*EXERCISE DATA*
■ ■ ■ ■ ■ ■ ■

(** * Auraverse ETL pipeline: the fragment detector, resolver and normalizer
      of [etl_parser.py], embedded as Rocq functions.

    The text handed to [parse_file] is a Python [str]; it is modelled as a
    list of 8-bit characters, read as the code points 0..255 (Latin-1), on
    which the character classes of Python ([str.isspace], [\s], [\w],
    [str.splitlines]) are tabulated exactly.  Offsets are natural numbers:
    every call site passes match offsets, which are never negative.
    Confidences are Python floats; they are modelled as exact rationals. *)

From Stdlib Require Import List String Ascii Arith Bool ZArith QArith Qminmax Lia.
From Stdlib Require Import Permutation Sorted.
Import ListNotations.

Local Open Scope nat_scope.
Local Open Scope list_scope.

Set Implicit Arguments.
Set Warnings "-register-all".

(* ================================================================== *)
(** * Characters and Python string primitives *)
(* ================================================================== *)

Definition str := list ascii.

Definition code (c : ascii) : nat := nat_of_ascii c.

Definition in_range (lo hi : nat) (c : ascii) : bool :=
  (lo <=? code c) && (code c <=? hi).

Definition chr_eq (a : ascii) : ascii -> bool := Ascii.eqb a.

Arguments chr_eq a _ : simpl never.
Arguments in_range lo hi c : simpl never.

Definition LF : ascii := "010"%char.
Definition CR : ascii := "013"%char.
Definition TAB : ascii := "009"%char.
Definition DQ : ascii := "034"%char.
Definition SQ : ascii := "'"%char.
Definition BSL : ascii := "\"%char.

(** [str.isspace] and the regex class [\s] on code points below 256. *)
Definition is_space (c : ascii) : bool :=
  in_range 9 13 c || in_range 28 32 c || (code c =? 133) || (code c =? 160).

(** The line boundaries of [str.splitlines] below 256; CR LF is handled by
    [splitlines_aux]. *)
Definition is_linebreak (c : ascii) : bool :=
  in_range 10 13 c || in_range 28 30 c || (code c =? 133).

Definition is_digit (c : ascii) : bool := in_range 48 57 c.
Definition is_upper (c : ascii) : bool := in_range 65 90 c.
Definition is_lower (c : ascii) : bool := in_range 97 122 c.
Definition is_alpha (c : ascii) : bool := is_upper c || is_lower c.
Definition is_alnum (c : ascii) : bool := is_alpha c || is_digit c.

(** The regex class [\w] of a [str] pattern (Unicode alphanumerics and the
    underscore) on code points below 256. *)
Definition is_word (c : ascii) : bool :=
  is_alnum c || (code c =? 95)
  || (code c =? 170) || (code c =? 178) || (code c =? 179) || (code c =? 181)
  || (code c =? 185) || (code c =? 186) || in_range 188 190 c
  || in_range 192 214 c || in_range 216 246 c || in_range 248 255 c.

(** [str.upper] on the characters whose upper case is again below 256. *)
Definition upper_char (c : ascii) : ascii :=
  if is_lower c || ((in_range 224 254 c) && negb (code c =? 247))
  then ascii_of_nat (code c - 32) else c.

Definition upper (s : str) : str := map upper_char s.

(** A string literal as a text.  [esc] additionally reads the two-character
    sequences [\n], [\r], [\t], [\q] (double quote) and [\\]. *)
Definition lit (s : string) : str := list_ascii_of_string s.

Fixpoint unescape (s : str) : str :=
  match s with
  | [] => []
  | c :: s' =>
      match s' with
      | d :: s'' =>
          if chr_eq BSL c then
            (if chr_eq "n"%char d then LF
             else if chr_eq "r"%char d then CR
             else if chr_eq "t"%char d then TAB
             else if chr_eq "q"%char d then DQ
             else d) :: unescape s''
          else c :: unescape s'
      | [] => [c]
      end
  end.

Definition esc (s : string) : str := unescape (lit s).

(** [t[a:b]] for non-negative [a], [b]. *)
Definition slice (t : str) (a b : nat) : str := firstn (b - a) (skipn a t).

Fixpoint dropwhile (p : ascii -> bool) (s : str) : str :=
  match s with
  | [] => []
  | c :: s' => if p c then dropwhile p s' else s
  end.

Definition strip_chars (p : ascii -> bool) (s : str) : str :=
  rev (dropwhile p (rev (dropwhile p s))).

(** [s.strip()]. *)
Definition strip (s : str) : str := strip_chars is_space s.

Fixpoint str_eqb (a b : str) : bool :=
  match a, b with
  | [], [] => true
  | x :: a', y :: b' => Ascii.eqb x y && str_eqb a' b'
  | _, _ => false
  end.

Fixpoint is_prefix (p t : str) : bool :=
  match p, t with
  | [], _ => true
  | x :: p', y :: t' => Ascii.eqb x y && is_prefix p' t'
  | _ :: _, [] => false
  end.

(** [p in t]. *)
Fixpoint contains_sub (p t : str) : bool :=
  is_prefix p t ||
  match t with
  | [] => false
  | _ :: t' => contains_sub p t'
  end.

(** [c in t] for a single character. *)
Definition contains_char (c : ascii) (t : str) : bool := existsb (chr_eq c) t.

(** [t.count(c)] for a single character. *)
Definition count_char (c : ascii) (t : str) : nat :=
  List.length (filter (chr_eq c) t).

(** [t.split(d)] for a single-character separator. *)
Fixpoint split_char_aux (d : ascii) (cur : str) (t : str) : list str :=
  match t with
  | [] => [rev cur]
  | c :: t' =>
      if chr_eq d c then rev cur :: split_char_aux d [] t'
      else split_char_aux d (c :: cur) t'
  end.

Definition split_char (d : ascii) (t : str) : list str := split_char_aux d [] t.

(** [t.split(d, 1)]: the part before the first [d] and the part after it. *)
Fixpoint split_once (d : ascii) (t : str) : option (str * str) :=
  match t with
  | [] => None
  | c :: t' =>
      if chr_eq d c then Some ([], t')
      else match split_once d t' with
           | Some (a, b) => Some (c :: a, b)
           | None => None
           end
  end.

(** [t.find(p, lo, hi)]: lowest index [i >= lo] with [t[i:i+len(p)] == p] and
    [i + len(p) <= min(hi, len(t))]; [None] stands for [-1]. *)
Fixpoint find_from (p : str) (i : nat) (hi : nat) (rest : str) : option nat :=
  if (i + List.length p <=? hi) && is_prefix p rest then Some i
  else match rest with
       | [] => None
       | _ :: rest' => find_from p (S i) hi rest'
       end.

Definition find_sub (p t : str) (lo hi : nat) : option nat :=
  if lo <=? List.length t then find_from p lo hi (skipn lo t) else None.

(** [g.rfind(c)]: index of the last occurrence. *)
Fixpoint rfind_aux (c : ascii) (i : nat) (t : str) (last : option nat) : option nat :=
  match t with
  | [] => last
  | x :: t' => rfind_aux c (S i) t' (if chr_eq c x then Some i else last)
  end.

Definition rfind_char (c : ascii) (t : str) : option nat := rfind_aux c 0 t None.

(** [t.splitlines()]: [cur] is the current line reversed, [after_cr] tells
    that the previous character was a CR, whose LF belongs to the same line
    boundary. *)
Fixpoint splitlines_aux (cur : str) (after_cr : bool) (t : str) : list str :=
  match t with
  | [] => match cur with [] => [] | _ => [rev cur] end
  | c :: t' =>
      if after_cr && chr_eq LF c then splitlines_aux [] false t'
      else if is_linebreak c then rev cur :: splitlines_aux [] (chr_eq CR c) t'
      else splitlines_aux (c :: cur) false t'
  end.

Definition splitlines (t : str) : list str := splitlines_aux [] false t.

(** Decimal digits of a number, for the synthetic column names [col_i]. *)
Fixpoint digits_aux (fuel n : nat) (acc : str) : str :=
  match fuel with
  | 0 => acc
  | S f =>
      let d := ascii_of_nat (48 + n mod 10) in
      if n <? 10 then d :: acc else digits_aux f (n / 10) (d :: acc)
  end.

Definition str_of_nat (n : nat) : str := digits_aux (S n) n [].

(* ================================================================== *)
(** * The [re] module: a backtracking matcher for the patterns of the parser *)
(* ================================================================== *)

(** Every repetition in the patterns of [etl_parser.py] repeats a single
    character class, and every look-around tests one character, so the
    syntax below has exactly these forms.  [rmatch] returns the end states
    of all ways to match at the current position, in the order in which a
    backtracking matcher tries them: its head is the match [re] reports. *)

Module Re.

Record mstate := MState {
  m_pos : nat;                            (* offset of the next character *)
  m_prev : option ascii;                  (* the character before it *)
  m_rest : str;                           (* the text from [m_pos] on *)
  m_caps : list (nat * (nat * nat))       (* group number, (start, end) *)
}.

Inductive regex :=
| REps
| RChar (p : ascii -> bool)
| RSeq (a b : regex)
| RAlt (a b : regex)
| RRep (greedy : bool) (lo : nat) (hi : option nat) (p : ascii -> bool)
| ROpt (a : regex)
| RGroup (i : nat) (a : regex)
| RBol (multiline : bool)
| REol
| RWordB
| RAhead (p : ascii -> bool)
| RBehind (p : ascii -> bool).

Definition opt_word (c : option ascii) : bool :=
  match c with Some x => is_word x | None => false end.

Definition hi_allows (hi : option nat) : bool :=
  match hi with Some 0 => false | _ => true end.

Definition hi_pred (hi : option nat) : option nat :=
  match hi with Some h => Some (pred h) | None => None end.

(** The states after consuming 0, 1, 2, ... characters of class [p], at
    most [hi] of them. *)
Fixpoint runs (p : ascii -> bool) (hi : option nat) (pos : nat)
    (prev : option ascii) (rest : str) (caps : list (nat * (nat * nat)))
    : list mstate :=
  MState pos prev rest caps ::
  match rest with
  | c :: rest' =>
      if p c && hi_allows hi
      then runs p (hi_pred hi) (S pos) (Some c) rest' caps
      else []
  | [] => []
  end.

Definition set_cap (i : nat) (a : nat) (s : mstate) : mstate :=
  MState (m_pos s) (m_prev s) (m_rest s) ((i, (a, m_pos s)) :: m_caps s).

Fixpoint rmatch (r : regex) (s : mstate) : list mstate :=
  match r with
  | REps => [s]
  | RChar p =>
      match m_rest s with
      | c :: rest' =>
          if p c then [MState (S (m_pos s)) (Some c) rest' (m_caps s)] else []
      | [] => []
      end
  | RSeq a b => flat_map (rmatch b) (rmatch a s)
  | RAlt a b => rmatch a s ++ rmatch b s
  | RRep greedy lo hi p =>
      let l := skipn lo (runs p hi (m_pos s) (m_prev s) (m_rest s) (m_caps s)) in
      if greedy then rev l else l
  | ROpt a => rmatch a s ++ [s]
  | RGroup i a => map (set_cap i (m_pos s)) (rmatch a s)
  | RBol multiline =>
      match m_prev s with
      | None => [s]
      | Some c => if multiline && chr_eq LF c then [s] else []
      end
  | REol =>
      match m_rest s with
      | [] => [s]
      | c :: [] => if chr_eq LF c then [s] else []
      | _ => []
      end
  | RWordB =>
      if xorb (opt_word (m_prev s)) (opt_word (hd_error (m_rest s)))
      then [s] else []
  | RAhead p =>
      match m_rest s with
      | c :: _ => if p c then [s] else []
      | [] => []
      end
  | RBehind p =>
      match m_prev s with
      | Some c => if p c then [s] else []
      | None => []
      end
  end.

(** A match object: [m.start()], [m.end()] and the group spans. *)
Record re_match := ReMatch {
  mt_start : nat;
  mt_end : nat;
  mt_caps : list (nat * (nat * nat))
}.

Fixpoint lookup_cap (i : nat) (caps : list (nat * (nat * nat))) : option (nat * nat) :=
  match caps with
  | [] => None
  | (j, sp) :: caps' => if i =? j then Some sp else lookup_cap i caps'
  end.

(** [(m.start(i), m.end(i))].  Every group read by the parser takes part in
    every match of its pattern; the spare value stands for Python's -1. *)
Definition group_span (m : re_match) (i : nat) : nat * nat :=
  match lookup_cap i (mt_caps m) with
  | Some sp => sp
  | None => (0, 0)
  end.

Definition match_at (r : regex) (pos : nat) (prev : option ascii) (rest : str)
    : option re_match :=
  match rmatch r (MState pos prev rest []) with
  | s' :: _ => Some (ReMatch pos (m_pos s') (m_caps s'))
  | [] => None
  end.

(** [re.match(r, t)]. *)
Definition re_match_start (r : regex) (t : str) : option re_match :=
  match_at r 0 None t.

Fixpoint search_from (r : regex) (pos : nat) (prev : option ascii) (rest : str)
    : option re_match :=
  match match_at r pos prev rest with
  | Some m => Some m
  | None =>
      match rest with
      | c :: rest' => search_from r (S pos) (Some c) rest'
      | [] => None
      end
  end.

(** [re.search(r, t)]. *)
Definition re_search (r : regex) (t : str) : option re_match :=
  search_from r 0 None t.

(** [re.finditer(r, t)]: the non-overlapping matches from left to right.
    [skip] counts the characters still covered by the previous match.  The
    patterns of the parser never match the empty string. *)
Fixpoint finditer_from (r : regex) (skip : nat) (pos : nat)
    (prev : option ascii) (rest : str) : list re_match :=
  match skip with
  | S k =>
      match rest with
      | c :: rest' => finditer_from r k (S pos) (Some c) rest'
      | [] => []
      end
  | 0 =>
      match match_at r pos prev rest with
      | Some m =>
          m :: match rest with
               | c :: rest' =>
                   finditer_from r (pred (mt_end m - pos)) (S pos) (Some c) rest'
               | [] => []
               end
      | None =>
          match rest with
          | c :: rest' => finditer_from r 0 (S pos) (Some c) rest'
          | [] => []
          end
      end
  end.

Definition finditer (r : regex) (t : str) : list re_match :=
  finditer_from r 0 0 None t.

■ ■ ■ ■ ■ ■ ■

*GOAL OF THE EXERCISE*
Within the entries, find all lines holding "patterns" and copy each one.

*SOLUTION*
(** * The [re] module: a backtracking matcher for the patterns of the parser *)
(** Every repetition in the patterns of [etl_parser.py] repeats a single
    patterns of the parser never match the empty string. *)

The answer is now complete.